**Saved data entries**
***
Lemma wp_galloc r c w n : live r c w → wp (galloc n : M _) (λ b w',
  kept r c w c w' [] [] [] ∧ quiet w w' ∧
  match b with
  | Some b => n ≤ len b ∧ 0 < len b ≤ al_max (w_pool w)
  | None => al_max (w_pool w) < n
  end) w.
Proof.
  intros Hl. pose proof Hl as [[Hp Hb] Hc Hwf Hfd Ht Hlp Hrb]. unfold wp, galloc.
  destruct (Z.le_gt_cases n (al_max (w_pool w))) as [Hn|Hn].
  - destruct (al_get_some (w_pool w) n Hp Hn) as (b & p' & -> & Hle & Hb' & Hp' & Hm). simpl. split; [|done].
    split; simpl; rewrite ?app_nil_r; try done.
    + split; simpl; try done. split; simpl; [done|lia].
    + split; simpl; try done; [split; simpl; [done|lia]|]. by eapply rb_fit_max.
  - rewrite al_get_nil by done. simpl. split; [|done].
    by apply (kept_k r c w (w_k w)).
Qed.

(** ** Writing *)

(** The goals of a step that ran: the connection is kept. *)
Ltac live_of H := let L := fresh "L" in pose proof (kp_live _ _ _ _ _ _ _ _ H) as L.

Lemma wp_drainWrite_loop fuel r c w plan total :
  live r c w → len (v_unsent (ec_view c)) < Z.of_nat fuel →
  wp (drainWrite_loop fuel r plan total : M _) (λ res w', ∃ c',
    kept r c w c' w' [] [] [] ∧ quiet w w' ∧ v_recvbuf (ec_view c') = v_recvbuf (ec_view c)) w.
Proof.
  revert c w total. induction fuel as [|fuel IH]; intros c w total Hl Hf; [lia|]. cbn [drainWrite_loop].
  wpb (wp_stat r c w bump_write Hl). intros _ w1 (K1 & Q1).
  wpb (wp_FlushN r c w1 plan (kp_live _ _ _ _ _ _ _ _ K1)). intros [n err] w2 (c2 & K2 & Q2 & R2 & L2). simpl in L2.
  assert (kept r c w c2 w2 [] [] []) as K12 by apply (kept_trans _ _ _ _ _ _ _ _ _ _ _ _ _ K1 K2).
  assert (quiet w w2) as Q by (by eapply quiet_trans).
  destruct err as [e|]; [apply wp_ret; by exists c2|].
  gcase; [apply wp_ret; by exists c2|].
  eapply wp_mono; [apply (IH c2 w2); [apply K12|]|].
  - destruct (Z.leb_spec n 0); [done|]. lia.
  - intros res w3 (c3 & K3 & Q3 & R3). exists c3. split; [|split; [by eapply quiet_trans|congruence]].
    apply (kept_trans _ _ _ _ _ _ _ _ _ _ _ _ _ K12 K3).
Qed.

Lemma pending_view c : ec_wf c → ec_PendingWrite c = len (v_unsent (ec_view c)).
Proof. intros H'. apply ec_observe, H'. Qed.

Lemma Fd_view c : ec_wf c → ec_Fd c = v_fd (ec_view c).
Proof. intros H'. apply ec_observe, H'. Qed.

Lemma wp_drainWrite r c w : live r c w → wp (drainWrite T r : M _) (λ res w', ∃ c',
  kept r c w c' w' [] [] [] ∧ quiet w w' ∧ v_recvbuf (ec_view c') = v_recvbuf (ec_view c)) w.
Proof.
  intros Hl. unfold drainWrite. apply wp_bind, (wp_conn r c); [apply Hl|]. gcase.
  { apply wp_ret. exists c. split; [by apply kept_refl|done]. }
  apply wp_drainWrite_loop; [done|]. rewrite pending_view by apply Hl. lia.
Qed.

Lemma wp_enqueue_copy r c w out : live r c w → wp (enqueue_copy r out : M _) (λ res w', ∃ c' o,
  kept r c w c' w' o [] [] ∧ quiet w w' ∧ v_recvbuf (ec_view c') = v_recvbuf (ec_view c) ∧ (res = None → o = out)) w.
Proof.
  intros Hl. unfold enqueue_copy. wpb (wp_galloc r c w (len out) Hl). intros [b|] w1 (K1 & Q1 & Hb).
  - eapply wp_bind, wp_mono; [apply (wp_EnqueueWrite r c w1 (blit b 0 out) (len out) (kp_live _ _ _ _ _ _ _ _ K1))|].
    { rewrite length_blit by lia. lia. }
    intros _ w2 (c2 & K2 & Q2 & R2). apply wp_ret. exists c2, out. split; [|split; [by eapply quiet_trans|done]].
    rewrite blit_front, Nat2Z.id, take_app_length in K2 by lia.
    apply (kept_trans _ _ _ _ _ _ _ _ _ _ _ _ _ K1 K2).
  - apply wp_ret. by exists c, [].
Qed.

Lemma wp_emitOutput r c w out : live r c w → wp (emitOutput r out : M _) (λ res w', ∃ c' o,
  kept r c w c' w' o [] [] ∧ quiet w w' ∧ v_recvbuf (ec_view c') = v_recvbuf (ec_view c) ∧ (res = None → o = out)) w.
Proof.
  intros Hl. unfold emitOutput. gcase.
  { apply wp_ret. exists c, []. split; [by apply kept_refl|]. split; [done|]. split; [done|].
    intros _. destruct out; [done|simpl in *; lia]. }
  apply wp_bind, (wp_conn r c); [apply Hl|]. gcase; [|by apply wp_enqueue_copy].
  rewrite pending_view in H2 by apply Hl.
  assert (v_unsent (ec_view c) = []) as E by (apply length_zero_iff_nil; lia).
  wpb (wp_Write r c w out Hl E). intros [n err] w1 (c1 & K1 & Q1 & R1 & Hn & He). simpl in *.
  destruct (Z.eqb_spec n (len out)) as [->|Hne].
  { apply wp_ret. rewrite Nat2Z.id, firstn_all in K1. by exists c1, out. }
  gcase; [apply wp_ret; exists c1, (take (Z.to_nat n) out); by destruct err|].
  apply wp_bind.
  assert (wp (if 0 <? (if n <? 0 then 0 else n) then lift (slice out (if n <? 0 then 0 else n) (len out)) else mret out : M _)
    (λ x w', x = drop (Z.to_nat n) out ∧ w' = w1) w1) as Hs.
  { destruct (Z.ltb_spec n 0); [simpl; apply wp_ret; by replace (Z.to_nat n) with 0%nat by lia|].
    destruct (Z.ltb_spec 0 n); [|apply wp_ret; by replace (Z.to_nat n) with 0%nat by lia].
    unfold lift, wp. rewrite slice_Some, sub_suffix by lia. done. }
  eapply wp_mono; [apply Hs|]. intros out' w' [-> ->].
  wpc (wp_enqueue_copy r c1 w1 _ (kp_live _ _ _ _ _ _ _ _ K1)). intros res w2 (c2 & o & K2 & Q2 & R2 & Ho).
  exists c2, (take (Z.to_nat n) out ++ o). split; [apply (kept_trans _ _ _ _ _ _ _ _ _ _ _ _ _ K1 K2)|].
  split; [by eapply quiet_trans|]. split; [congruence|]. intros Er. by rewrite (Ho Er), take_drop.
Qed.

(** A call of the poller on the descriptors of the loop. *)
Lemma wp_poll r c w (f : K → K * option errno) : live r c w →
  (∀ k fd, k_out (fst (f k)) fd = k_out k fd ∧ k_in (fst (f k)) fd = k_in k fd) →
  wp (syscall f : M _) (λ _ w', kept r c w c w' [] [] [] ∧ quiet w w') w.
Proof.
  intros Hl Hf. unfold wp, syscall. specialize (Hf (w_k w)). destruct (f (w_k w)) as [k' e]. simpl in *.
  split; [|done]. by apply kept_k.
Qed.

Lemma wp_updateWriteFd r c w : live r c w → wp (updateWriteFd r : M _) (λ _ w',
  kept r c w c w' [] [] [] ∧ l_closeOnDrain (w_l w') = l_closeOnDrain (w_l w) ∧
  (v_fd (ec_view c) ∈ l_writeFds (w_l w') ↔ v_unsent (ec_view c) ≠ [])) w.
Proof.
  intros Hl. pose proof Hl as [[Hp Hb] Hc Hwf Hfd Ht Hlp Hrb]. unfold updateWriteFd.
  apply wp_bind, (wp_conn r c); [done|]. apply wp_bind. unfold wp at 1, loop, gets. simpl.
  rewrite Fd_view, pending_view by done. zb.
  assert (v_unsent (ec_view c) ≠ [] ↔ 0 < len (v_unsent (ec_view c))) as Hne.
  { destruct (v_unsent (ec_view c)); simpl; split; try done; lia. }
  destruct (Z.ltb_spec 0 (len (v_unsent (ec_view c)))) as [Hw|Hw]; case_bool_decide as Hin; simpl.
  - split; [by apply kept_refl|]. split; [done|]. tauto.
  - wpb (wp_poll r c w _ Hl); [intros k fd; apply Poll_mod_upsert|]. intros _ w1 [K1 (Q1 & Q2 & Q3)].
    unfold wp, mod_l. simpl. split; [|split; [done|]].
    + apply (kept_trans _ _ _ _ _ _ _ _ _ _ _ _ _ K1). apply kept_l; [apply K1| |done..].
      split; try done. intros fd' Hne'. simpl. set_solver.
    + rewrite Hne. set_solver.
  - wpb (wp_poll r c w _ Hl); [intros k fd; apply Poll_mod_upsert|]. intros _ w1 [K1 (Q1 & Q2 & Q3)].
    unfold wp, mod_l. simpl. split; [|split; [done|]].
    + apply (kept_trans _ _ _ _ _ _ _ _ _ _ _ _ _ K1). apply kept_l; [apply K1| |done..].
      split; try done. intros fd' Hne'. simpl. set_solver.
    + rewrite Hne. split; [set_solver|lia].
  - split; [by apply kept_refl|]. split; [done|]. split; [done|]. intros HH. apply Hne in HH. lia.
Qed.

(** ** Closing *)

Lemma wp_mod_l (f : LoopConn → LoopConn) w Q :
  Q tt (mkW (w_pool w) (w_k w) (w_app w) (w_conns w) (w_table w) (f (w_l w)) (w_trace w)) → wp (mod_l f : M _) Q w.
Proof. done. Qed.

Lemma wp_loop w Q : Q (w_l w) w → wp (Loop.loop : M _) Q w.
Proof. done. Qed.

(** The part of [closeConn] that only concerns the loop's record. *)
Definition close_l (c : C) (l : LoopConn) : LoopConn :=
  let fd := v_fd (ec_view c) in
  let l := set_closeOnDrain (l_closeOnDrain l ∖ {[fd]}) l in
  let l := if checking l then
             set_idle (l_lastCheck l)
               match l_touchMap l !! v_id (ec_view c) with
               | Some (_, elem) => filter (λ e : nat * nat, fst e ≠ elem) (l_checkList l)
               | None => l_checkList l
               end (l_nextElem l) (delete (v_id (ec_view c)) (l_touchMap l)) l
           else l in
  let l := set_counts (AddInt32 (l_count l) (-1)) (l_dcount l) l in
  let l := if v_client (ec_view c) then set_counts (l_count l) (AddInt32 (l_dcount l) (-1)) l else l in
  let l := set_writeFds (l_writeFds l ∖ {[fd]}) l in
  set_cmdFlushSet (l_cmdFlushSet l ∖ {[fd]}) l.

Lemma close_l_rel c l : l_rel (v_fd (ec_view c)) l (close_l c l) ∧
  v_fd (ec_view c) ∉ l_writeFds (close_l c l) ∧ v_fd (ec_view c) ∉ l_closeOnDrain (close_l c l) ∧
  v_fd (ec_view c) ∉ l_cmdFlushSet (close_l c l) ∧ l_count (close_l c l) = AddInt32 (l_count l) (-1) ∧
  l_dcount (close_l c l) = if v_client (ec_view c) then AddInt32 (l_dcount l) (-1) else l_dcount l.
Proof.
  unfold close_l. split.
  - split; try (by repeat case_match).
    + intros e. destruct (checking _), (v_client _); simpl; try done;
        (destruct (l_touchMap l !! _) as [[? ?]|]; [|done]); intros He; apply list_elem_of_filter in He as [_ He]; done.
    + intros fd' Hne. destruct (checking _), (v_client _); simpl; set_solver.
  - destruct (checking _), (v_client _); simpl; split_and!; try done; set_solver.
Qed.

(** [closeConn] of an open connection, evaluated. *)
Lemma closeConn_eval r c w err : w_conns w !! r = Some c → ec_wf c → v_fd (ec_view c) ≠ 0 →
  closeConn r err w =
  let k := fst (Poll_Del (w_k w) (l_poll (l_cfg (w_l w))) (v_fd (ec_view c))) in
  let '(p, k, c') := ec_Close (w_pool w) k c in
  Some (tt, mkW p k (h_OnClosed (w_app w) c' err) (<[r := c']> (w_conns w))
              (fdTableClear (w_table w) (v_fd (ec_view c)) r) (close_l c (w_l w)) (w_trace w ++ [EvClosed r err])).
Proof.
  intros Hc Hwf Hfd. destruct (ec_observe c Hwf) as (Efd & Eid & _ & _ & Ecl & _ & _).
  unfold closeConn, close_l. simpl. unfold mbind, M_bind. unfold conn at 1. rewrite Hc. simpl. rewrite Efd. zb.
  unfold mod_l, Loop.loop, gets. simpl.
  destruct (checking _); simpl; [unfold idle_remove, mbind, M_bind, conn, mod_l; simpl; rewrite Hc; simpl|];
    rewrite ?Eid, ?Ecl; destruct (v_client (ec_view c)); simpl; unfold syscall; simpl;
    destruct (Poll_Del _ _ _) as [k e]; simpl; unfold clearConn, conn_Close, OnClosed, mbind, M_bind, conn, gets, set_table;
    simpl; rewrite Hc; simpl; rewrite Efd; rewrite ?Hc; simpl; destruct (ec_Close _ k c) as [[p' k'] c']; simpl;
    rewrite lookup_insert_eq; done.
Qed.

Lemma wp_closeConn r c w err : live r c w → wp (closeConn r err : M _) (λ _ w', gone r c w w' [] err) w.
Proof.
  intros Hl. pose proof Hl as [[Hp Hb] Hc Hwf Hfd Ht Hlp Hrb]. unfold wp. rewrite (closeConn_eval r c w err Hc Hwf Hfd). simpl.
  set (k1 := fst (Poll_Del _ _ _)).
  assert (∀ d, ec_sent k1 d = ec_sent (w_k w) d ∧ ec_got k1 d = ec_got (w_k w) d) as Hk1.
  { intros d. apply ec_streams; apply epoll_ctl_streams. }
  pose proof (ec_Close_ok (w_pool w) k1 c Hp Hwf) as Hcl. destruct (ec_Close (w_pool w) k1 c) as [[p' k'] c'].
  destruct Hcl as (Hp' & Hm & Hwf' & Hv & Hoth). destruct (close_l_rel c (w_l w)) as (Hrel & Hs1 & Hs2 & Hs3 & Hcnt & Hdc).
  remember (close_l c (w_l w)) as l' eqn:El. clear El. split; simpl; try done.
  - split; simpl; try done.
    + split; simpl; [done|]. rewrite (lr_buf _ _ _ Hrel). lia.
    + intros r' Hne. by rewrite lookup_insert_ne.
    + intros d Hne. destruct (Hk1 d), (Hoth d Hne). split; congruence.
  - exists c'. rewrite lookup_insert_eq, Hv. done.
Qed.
***
**Activity**
Return, unchanged, the run of lines above that opens with the line containing "l_dcount (close_l c" and closes with the line containing "destruct (Poll_Del _". Include both.

**Written answer**
  l_dcount (close_l c l) = if v_client (ec_view c) then AddInt32 (l_dcount l) (-1) else l_dcount l.
Proof.
  unfold close_l. split.
  - split; try (by repeat case_match).
    + intros e. destruct (checking _), (v_client _); simpl; try done;
        (destruct (l_touchMap l !! _) as [[? ?]|]; [|done]); intros He; apply list_elem_of_filter in He as [_ He]; done.
    + intros fd' Hne. destruct (checking _), (v_client _); simpl; set_solver.
  - destruct (checking _), (v_client _); simpl; split_and!; try done; set_solver.
Qed.

(** [closeConn] of an open connection, evaluated. *)
Lemma closeConn_eval r c w err : w_conns w !! r = Some c → ec_wf c → v_fd (ec_view c) ≠ 0 →
  closeConn r err w =
  let k := fst (Poll_Del (w_k w) (l_poll (l_cfg (w_l w))) (v_fd (ec_view c))) in
  let '(p, k, c') := ec_Close (w_pool w) k c in
  Some (tt, mkW p k (h_OnClosed (w_app w) c' err) (<[r := c']> (w_conns w))
              (fdTableClear (w_table w) (v_fd (ec_view c)) r) (close_l c (w_l w)) (w_trace w ++ [EvClosed r err])).
Proof.
  intros Hc Hwf Hfd. destruct (ec_observe c Hwf) as (Efd & Eid & _ & _ & Ecl & _ & _).
  unfold closeConn, close_l. simpl. unfold mbind, M_bind. unfold conn at 1. rewrite Hc. simpl. rewrite Efd. zb.
  unfold mod_l, Loop.loop, gets. simpl.
  destruct (checking _); simpl; [unfold idle_remove, mbind, M_bind, conn, mod_l; simpl; rewrite Hc; simpl|];
    rewrite ?Eid, ?Ecl; destruct (v_client (ec_view c)); simpl; unfold syscall; simpl;
    destruct (Poll_Del _ _ _) as [k e]; simpl; unfold clearConn, conn_Close, OnClosed, mbind, M_bind, conn, gets, set_table;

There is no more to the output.